Lawyers for Breonna Taylor’s boyfriend, who shot at police as she walked through the door the night Taylor was murdered, have concluded two lawsuits against the city of Louisville on Monday.
In a written statement, Steve Romines said the city has agreed to pay $2 million to settle Walker’s lawsuits in federal and state courts. He added that Taylor’s death “will haunt Kenny for the rest of his life.”
“She will live with the repercussions of being harmed by a false arrest warrant, being the victim of multiple gunshots, and suffering the unimaginable and horrific death of Breonna Taylor,” Romines said.

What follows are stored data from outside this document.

(** Members of the kernel state the invariant does not mention. *)
Definition same_sched (k k' : kernel) : Prop :=
  tcbs k' = tcbs k /\ sched_threads k' = sched_threads k /\
  sched_num_threads k' = sched_num_threads k /\ queues k' = queues k /\ locked k' = locked k /\
  runqueue_bitcache k' = runqueue_bitcache k /\ sched_active_thread k' = sched_active_thread k /\
  sched_active_pid k' = sched_active_pid k.

Lemma same_sched_queue k k' : same_sched k k' -> queue k' = queue k.
Proof. intros (_&_&_&H&_). unfold queue. by rewrite H. Qed.

Lemma winv_same x k k' : same_sched k k' -> winv x k -> winv x k'.
Proof.
  intros Hs [H1 H2 H3 H4 H5 H6 H7 H8 H9 H10 H11 H12 H13].
  pose proof (same_sched_queue _ _ Hs) as Hq. destruct Hs as (Ht & Hth & Hn & _ & Hl & Hb & Ha & Hp).
  split; unfold bits_ok, listed in *; rewrite ?Ht, ?Hth, ?Hn, ?Hl, ?Hb, ?Ha, ?Hp, ?Hq; assumption.
Qed.

Lemma running_same k k' : same_sched k k' -> running k -> running k'.
Proof.
  intros Hs (th & l & H1 & H2 & H3). pose proof (same_sched_queue _ _ Hs) as Hq.
  destruct Hs as (Ht & _ & _ & _ & _ & _ & Ha & _). exists th, l. by rewrite Ht, Ha, Hq.
Qed.

(** ** Run queue bits *)

Lemma bit31_shift p : 0 <= p < 32 -> Z.shiftr BIT31 p = 2 ^ (31 - p).
Proof.
  intros Hp. unfold BIT31. change 0x80000000 with (2 ^ 31).
  rewrite Z.shiftr_div_pow2 by lia. rewrite <- Z.pow_sub_r by lia. done.
Qed.

Lemma bits_push k p l :
  0 <= p < 32 -> bits_ok k -> l <> [] ->
  bits_ok (set_bitcache (Z.lor (runqueue_bitcache k) (Z.shiftr BIT31 p)) (set_queue (RunQueue p) l k)).
Proof.
  intros Hp [Hw Hb] Hl. split.
  - cbn. apply word_lor; [lia|done|]. rewrite bit31_shift by done.
    split; [apply Z.pow_nonneg; lia|]. apply Z.pow_lt_mono_r; lia.
  - intros p' Hp'. cbn [runqueue_bitcache set_bitcache].
    change (queue (set_bitcache _ ?k) ?q) with (queue k q). rewrite Z.lor_spec, Hb, bit31_shift, queue_set by done.
    destruct (decide (p = p')) as [<-|Hne].
    + rewrite decide_True by done. rewrite Z.pow2_bits_true, orb_true_r by lia. symmetry. by apply bool_decide_eq_true.
    + rewrite decide_False by congruence. rewrite Z.pow2_bits_false by lia. apply orb_false_r.
Qed.

Lemma bits_clear k p :
  0 <= p < 32 -> bits_ok k ->
  bits_ok (set_bitcache (Z.land (runqueue_bitcache k) (u32 (Z.lnot (Z.shiftr BIT31 p))))
             (set_queue (RunQueue p) [] k)).
Proof.
  intros Hp [Hw Hb]. rewrite bit31_shift by done. split.
  - cbn. apply word_land; [lia|done|]. apply wrap_range. lia.
  - intros p' Hp'. cbn [runqueue_bitcache set_bitcache].
    change (queue (set_bitcache _ ?k) ?q) with (queue k q).
    rewrite land_u32, Z.land_spec, Z.lnot_spec, Hb, queue_set by (done || lia).
    destruct (decide (p = p')) as [<-|Hne].
    + rewrite decide_True by done. rewrite Z.pow2_bits_true by lia. by rewrite andb_false_r.
    + rewrite decide_False by congruence. rewrite Z.pow2_bits_false by lia. apply andb_true_r.
Qed.

(** A run queue that stays as empty or non-empty as it was keeps its bit. *)
Lemma bits_set k p l :
  bits_ok k -> (l = [] <-> queue k (RunQueue p) = []) -> bits_ok (set_queue (RunQueue p) l k).
Proof.
  intros [Hw Hb] Hl. split; [done|]. intros p' Hp'. cbn [runqueue_bitcache set_queue].
  rewrite Hb, queue_set by done. case_decide as Hd; [|done]. injection Hd as <-.
  apply bool_decide_ext. tauto.
Qed.

Lemma bits_other k q l :
  (forall p, q <> RunQueue p) -> bits_ok k -> bits_ok (set_queue q l k).
Proof.
  intros Hq [Hw Hb]. split; [done|]. intros p Hp. cbn [runqueue_bitcache set_queue].
  by rewrite queue_set_ne, Hb.
Qed.

(** A non-empty run queue shows in the cache, and the decoded priority is the
    most urgent one with a thread. *)
Lemma highest_priority k :
  inv k -> runqueue_bitcache k <> 0 ->
  let p := _get_prio_queue_from_runqueue k in
  0 <= p < SCHED_PRIO_LEVELS /\ queue k (RunQueue p) <> [] /\
  forall p', p' < p -> queue k (RunQueue p') = [].
Proof.
  intros H Hne p. pose proof (w_bits _ _ H) as [Hw Hb].
  assert (0 < runqueue_bitcache k) as Hpos by (destruct Hw; lia).
  pose proof (log2_word _ Hw Hpos) as Hl.
  assert (p = 31 - Z.log2 (runqueue_bitcache k)) as Hp.
  { subst p. unfold _get_prio_queue_from_runqueue. rewrite msb_clz by done.
    apply wrap_small. unfold is_word. lia. }
  assert (queue k (RunQueue p) <> []) as Hq.
  { specialize (Hb p ltac:(lia)). replace (31 - p) with (Z.log2 (runqueue_bitcache k)) in Hb by lia.
    rewrite Z.bit_log2 in Hb by done. symmetry in Hb. by apply bool_decide_eq_true in Hb. }
  assert (forall p', queue k (RunQueue p') <> [] -> 0 <= p' < SCHED_PRIO_LEVELS) as Hr.
  { intros p' Hq'. destruct (queue k (RunQueue p')) as [|t l] eqn:E; [done|].
    destruct (w_member _ _ H (RunQueue p') t) as (th & Ht & _ & <-); [rewrite E; left|].
    by eapply w_prio. }
  split; [by apply Hr|]. split; [done|]. intros p' Hlt.
  destruct (queue k (RunQueue p')) as [|t l] eqn:E; [done|]. exfalso.
  assert (0 <= p' < SCHED_PRIO_LEVELS) as Hr' by (apply Hr; by rewrite E). unfold SCHED_PRIO_LEVELS in Hr'.
  specialize (Hb p' ltac:(lia)). rewrite E, bool_decide_eq_true_2 in Hb by done.
  rewrite Z.bits_above_log2 in Hb by lia. done.
Qed.

(** ** Making a thread ready, blocking a thread *)

Definition put_thread (t : Z) (th : thread_t) : kernel -> kernel := with_tcbs (insert t th).

Definition push_state (t p : Z) (k : kernel) : kernel :=
  set_bitcache (Z.lor (runqueue_bitcache k) (Z.shiftr BIT31 p))
    (set_queue (RunQueue p) (queue k (RunQueue p) ++ [t]) k).
Definition pop_state (p : Z) (k : kernel) : kernel :=
  let k' := set_queue (RunQueue p) (tail (queue k (RunQueue p))) k in
  match tail (queue k (RunQueue p)) with
  | [] => set_bitcache (Z.land (runqueue_bitcache k) (u32 (Z.lnot (Z.shiftr BIT31 p)))) k'
  | _ => k'
  end.

Lemma tcbs_pop p k : tcbs (pop_state p k) = tcbs k.
Proof. unfold pop_state. by destruct (tail _). Qed.

Ltac kunfold :=
  unfold sched_set_status, _runqueue_push, _runqueue_pop, _set_runqueue_bit, _clear_runqueue_bit,
    upd_thread, thread_at, modify, gets, check, mbind, cmd_bind, mret, cmd_ret; cbn.
Lemma wp_bind {A B} (Q : B -> kernel -> Prop) (g : A -> kprog B) :
  forall p k, wp me (fun a => wp me Q (g a)) p k -> wp me Q (kbind g p) k.
Proof using.
  fix IH 1. intros [a|f|p] k; cbn [wp kbind].
  - done.
  - intros [[H1 H2]|(H1 & H2 & H3)]; [left|right].
    + split; [done|]. intros k1 Hk1. specialize (H2 k1 Hk1).
      destruct (f k1) as [[p' k2]|e]; [|done]. by apply IH.
    + split; [done|]. split; [done|]. intros k1 Hk1 Ha. specialize (H3 k1 Hk1 Ha).
      destruct (f k1) as [[p' k2]|e]; [|done]. by apply IH.
  - intros [H1 H2]. split; [done|]. intros k1 Hk1. by apply IH, H2.
Qed.

(** Wake-ups by others do not disturb a program at one of its points. *)
Lemma wp_stable {A} (p : kprog A) k k' :
  inv k' -> evolves k k' -> wp me (fun _ => good me) p k -> wp me (fun _ => good me) p k'.
Proof using.
  intros Hi He. destruct p as [a|f|p]; cbn [wp].
  - intros Hg. by eapply good_evolves.
  - intros [[H1 H2]|(H1 & H2 & H3)]; [left|right].
    + split; [by eapply good_evolves|done].
    + split; [done|]. split; [|done]. destruct He as (-> & _). done.
  - intros [[_ Ha] H2]. split; [|done]. split; [done|]. destruct He as (-> & _). done.
Qed.

(** A thread goes on from any state that is good for it. *)
Lemma wp_resume {A} (p : kprog A) k k' :
  good me k' -> wp me (fun _ => good me) p k -> wp me (fun _ => good me) p k'.
Proof using.
  intros Hg. destruct p as [a|f|p]; cbn [wp]; [done| |].
  - intros [[_ H2]|(_ & _ & H3)]; [left; by split|right].
    split; [apply Hg|]. split; [apply Hg|done].
  - intros [_ H2]. split; [|done]. destruct Hg as (H1 & H3 & _). split; [done|by left].
Qed.

Lemma wp_active {A} (p : kprog A) k :
  wp me (fun _ => good me) p k ->
  inv k /\ (sched_active_thread k = me \/ sched_active_thread k = 0).
Proof using.
  destruct p as [a|f|p]; cbn [wp].
  - intros (H1 & H2 & _). split; [done|by left].
  - intros [[(H1 & H2 & _) _]|(H1 & H2 & _)]; (split; [done|by left]).
  - by intros [H1 _].
Qed.

Lemma wp_atomically {A} (Q : A -> kernel -> Prop) (c : kcmd A) k :
  good me k -> (forall k1 a k2, good me k1 -> c k1 = Ok (a, k2) -> Q a k2) ->
  wp me Q (atomically c) k.
Proof using.
  intros Hg HQ. left. split; [done|]. intros k1 Hk1.
  destruct (c k1) as [[a k2]|e] eqn:E; [|done]. by eapply HQ.
Qed.

Lemma wp_atomically_any {A} (Q : A -> kernel -> Prop) (c : kcmd A) k :
  inv k -> sched_active_thread k = me ->
  (forall k1 a k2, inv k1 -> sched_active_thread k1 = me -> c k1 = Ok (a, k2) -> Q a k2) ->
  wp me Q (atomically c) k.
Proof using.
  intros Hi Ha HQ. right. split; [done|]. split; [done|]. intros k1 Hk1 Ha1.
  destruct (c k1) as [[a k2]|e] eqn:E; [|done]. by eapply HQ.
Qed.
End Wp.

(** A call that any running thread may make. *)
Definition safe_call {A} (p : kprog A) : Prop :=
  forall me k, good me k -> wp me (fun _ => good me) p k.

Lemma safe_ret {A} (a : A) : safe_call (mret a).
Proof. by intros me k. Qed.

Lemma safe_bind {A B} (p : kprog A) (f : A -> kprog B) :
  safe_call p -> (forall a, safe_call (f a)) -> safe_call (a ← p; f a).
Proof.
  intros Hp Hf me k Hg. apply wp_bind. eapply wp_mono; [|by apply Hp].
  intros a k' Hk'. by apply Hf.
Qed.

Lemma safe_keeps {A} (c : kcmd A) : keeps c -> safe_call (atomically c).
Proof.
  intros Hc me k Hg. apply wp_atomically; [done|]. intros k1 a k2 Hk1 Heq.
  destruct (Hc _ _ _ (proj1 Hk1) Heq) as [Hi He]. by eapply good_evolves.
Qed.

Lemma good_gone me k : good me k -> gone me k.
Proof. intros (H1 & H2 & _). split; [done|by left]. Qed.

Lemma active_gone me k : inv k -> sched_active_thread k = me -> gone me k.
Proof. split; [done|by left]. Qed.

Lemma safe_yield : safe_call thread_yield_higher.
Proof. intros me k Hg. split; [by apply good_gone|]. by intros k1 Hk1. Qed.

(** A section after which the thread may have blocked: then the rest of the
    call has to start with giving up the processor. *)
Lemma safe_section {A B} (c : kcmd A) (f : A -> kprog B) :
  (forall me k a k', good me k -> c k = Ok (a, k') -> wp me (fun _ => good me) (f a) k') ->
  safe_call (a ← atomically c; f a).
Proof.
  intros Hc me k Hg. apply wp_bind. apply wp_atomically; [done|]. intros k1 a k2 Hk1 Heq. by eapply Hc.
Qed.

Lemma wp_yield {B} me (p : kprog B) k :
  gone me k -> safe_call p -> wp me (fun _ => good me) (thread_yield_higher;; p) k.
Proof. intros Hi Hp. split; [done|]. intros k1 Hk1. by apply Hp. Qed.

Lemma wp_yield_only me k : gone me k -> wp me (fun _ => good me) thread_yield_higher k.
Proof. intros Hi. split; [done|]. by intros k1 Hk1. Qed.

Create HintDb safe.
#[export] Hint Resolve safe_ret safe_yield : safe.

(** Walks through a program of such calls. *)
Ltac safe_tac :=
  repeat (cbv zeta; match goal with
  | |- safe_call (mbind _ _) => apply safe_bind; [|intro]
  | |- safe_call (atomically _) => apply safe_keeps
  | |- safe_call (if ?b then _ else _) => destruct b
  | |- safe_call (match ?x with _ => _ end) => destruct x
  | _ => progress auto with safe nocore
  end).

Lemma safe_sched_switch prio : safe_call (sched_switch prio).
Proof. unfold sched_switch. safe_tac. keeps_tac. Qed.
#[export] Hint Resolve safe_sched_switch : safe.

(** ** Calls that only wake threads *)

(** Every section keeps the invariant and the running thread, from any state:
    such a call may be made by an interrupt handler too. *)
Fixpoint calm {A} (p : kprog A) : Prop :=
  match p with
  | Ret _ => True
  | Atomic f => forall k, inv k ->
      match f k with Ok (p', k') => (inv k' /\ evolves k k') /\ calm p' | Err _ => True end
  | Yield p => calm p
  end.

Lemma calm_safe {A} (p : kprog A) : calm p -> safe_call p.
Proof.
  revert p. unfold safe_call. fix IH 1. intros [a|f|p] Hc me k Hg; cbn [wp calm] in *.
  - done.
  - left. split; [done|]. intros k1 Hk1. specialize (Hc k1 (proj1 Hk1)).
    destruct (f k1) as [[p' k2]|e]; [|done]. destruct Hc as [[Hi He] Hc].
    apply IH; [done|]. by eapply good_evolves.
  - split; [by apply good_gone|]. intros k1 Hk1. by apply IH.
Qed.

Lemma calm_bind {A B} (f : A -> kprog B) : (forall a, calm (f a)) ->
  forall p : kprog A, calm p -> calm (a ← p; f a).
Proof.
  intros Hf. unfold mbind, kprog_bind. fix IH 1. intros [a|g|p] Hp; cbn [kbind calm] in *.
  - apply Hf.
  - intros k Hk. specialize (Hp k Hk). destruct (g k) as [[p' k']|e]; [|done].
    destruct Hp as [H1 H2]. split; [done|]. by apply IH.
  - by apply IH.
Qed.

Lemma calm_keeps {A} (c : kcmd A) : keeps c -> calm (atomically c).
Proof. intros Hc k Hk. destruct (c k) as [[a k']|e] eqn:E; [|done]. split; [by eapply Hc|done]. Qed.

Lemma calm_ret {A} (a : A) : calm (mret a).
Proof. done. Qed.
Lemma calm_yield : calm thread_yield_higher.
Proof. done. Qed.

Create HintDb calm.
#[export] Hint Resolve calm_ret calm_yield : calm.

Ltac calm_tac :=
  repeat (cbv zeta; match goal with
  | |- calm (mbind _ _) => apply calm_bind; [intro|]
  | |- calm (atomically _) => apply calm_keeps
  | |- calm (if ?b then _ else _) => destruct b
  | |- calm (match ?x with _ => _ end) => destruct x
  | _ => progress auto with calm nocore
  end).

Lemma calm_sched_switch prio : calm (sched_switch prio).
Proof. unfold sched_switch. calm_tac. keeps_tac. Qed.
#[export] Hint Resolve calm_sched_switch : calm.

(** An interrupt handler runs a call to its end; a yield requests a switch. *)
Fixpoint isr {A} (p : kprog A) (k : kernel) : res kerr (A * kernel) :=
  match p with
  | Ret a => Ok (a, k)
  | Atomic f => match f k with Ok (p', k') => isr p' k' | Err e => Err e end
  | Yield p => isr p (set_request true k)
  end.

Lemma isr_keeps {A} (p : kprog A) : calm p -> keeps (isr p).
Proof.
  revert p. unfold keeps. fix IH 1. intros [a|f|p] Hc k b k' Hi Heq; cbn [isr calm] in *.
  - by injection Heq as _ <-.
  - specialize (Hc k Hi). destruct (f k) as [[p' k1]|e]; [|done]. destruct Hc as [[H1 H2] Hc].
    destruct (IH p' Hc k1 b k' H1 Heq) as [H3 H4]. split; [done|]. by etrans.
  - assert (inv (set_request true k)) as Hi' by (by apply (winv_same 0 k)).
    destruct (IH p Hc _ b k' Hi' Heq) as [H3 H4]. split; [done|].
    etrans; [|exact H4]. by apply evolves_same.
Qed.

(** ** Pieces of the sections *)

Lemma wake_out k x th s u k' :
  winv x k -> tcbs k !! x = Some th -> on_runqueue (status th) = false ->
  sched_threads k !! pid th = Some x -> on_runqueue s = true ->
  sched_set_status x s k = Ok (u, k') -> inv k' /\ evolves k k'.
Proof.
  intros H Ht Hon Hreg Hs Heq. rewrite (set_status_push _ _ _ _ Ht Hs Hon) in Heq.
  injection Heq as _ <-. split; [by apply winv_wake|by apply evolves_push].
Qed.

Lemma detach_head k q x l :
  inv k -> (forall p, q <> RunQueue p) -> queue k q = x :: l ->
  winv x (set_queue q l k) /\ evolves k (set_queue q l k) /\
  exists th, tcbs k !! x = Some th /\ belongs q th /\ on_runqueue (status th) = false /\
    sched_threads k !! pid th = Some x /\ x <> 0.
Proof.
  intros H Hq Hl. split; [apply winv_detach; [done|done|by rewrite Hl]|].
  split; [by apply evolves_queue|]. apply (waiter_status k q x H Hq). rewrite Hl. left.
Qed.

Walker and Taylor were put to bed at night when they were awakened by a knock on the apartment door at midnight on March 13, 2020. The police were outside on a drug warrant and used a ram to break the door. Walker fired a single shot from the pistol and hit Sergeant. John Mattingly on the leg. Mattingly and two other officers then opened fire, killing Taylor.
Walker was initially charged with attempted murder of a police officer, but charges against him were eventually dropped as protests and news media attention to the Taylor case intensified in the spring of 2020.
Walker told investigators that he didn’t know the police were at the door and thought an intruder was trying to break in.
Earlier this year, US Department of Justice prosecutors charged three Louisville officers with conspiracy to falsify the Taylor order. Kelly Goodlett, now one of the former officers, pleaded guilty and admitted that she helped make a false connection between Taylor and a wanted drug dealer.
In an opinion piece published in the Washington Post in August, Walker wrote that a police officer “finally took some responsibility for my girlfriend’s death.”
“Knowing all the problems this failed crackdown would create, the Louisville police tried to use me as a scapegoat to deflect crime,” he wrote. “It almost worked.”
Two other former police officers involved in the search warrant, Joshua Jaynes and Kyle Meany, are scheduled to face trial in federal court next year.
The city of Louisville made a $12 million payment to Taylor’s mother, Tamika Palmer, in September 2020.
Part of the deal he received will be used to set up a scholarship fund for law school students interested in enforcing civil rights law, Walker’s lawyers said Monday. Another portion will be donated to the Center for Innovations in Community Safety, a police and community reform Center at Georgetown Law School.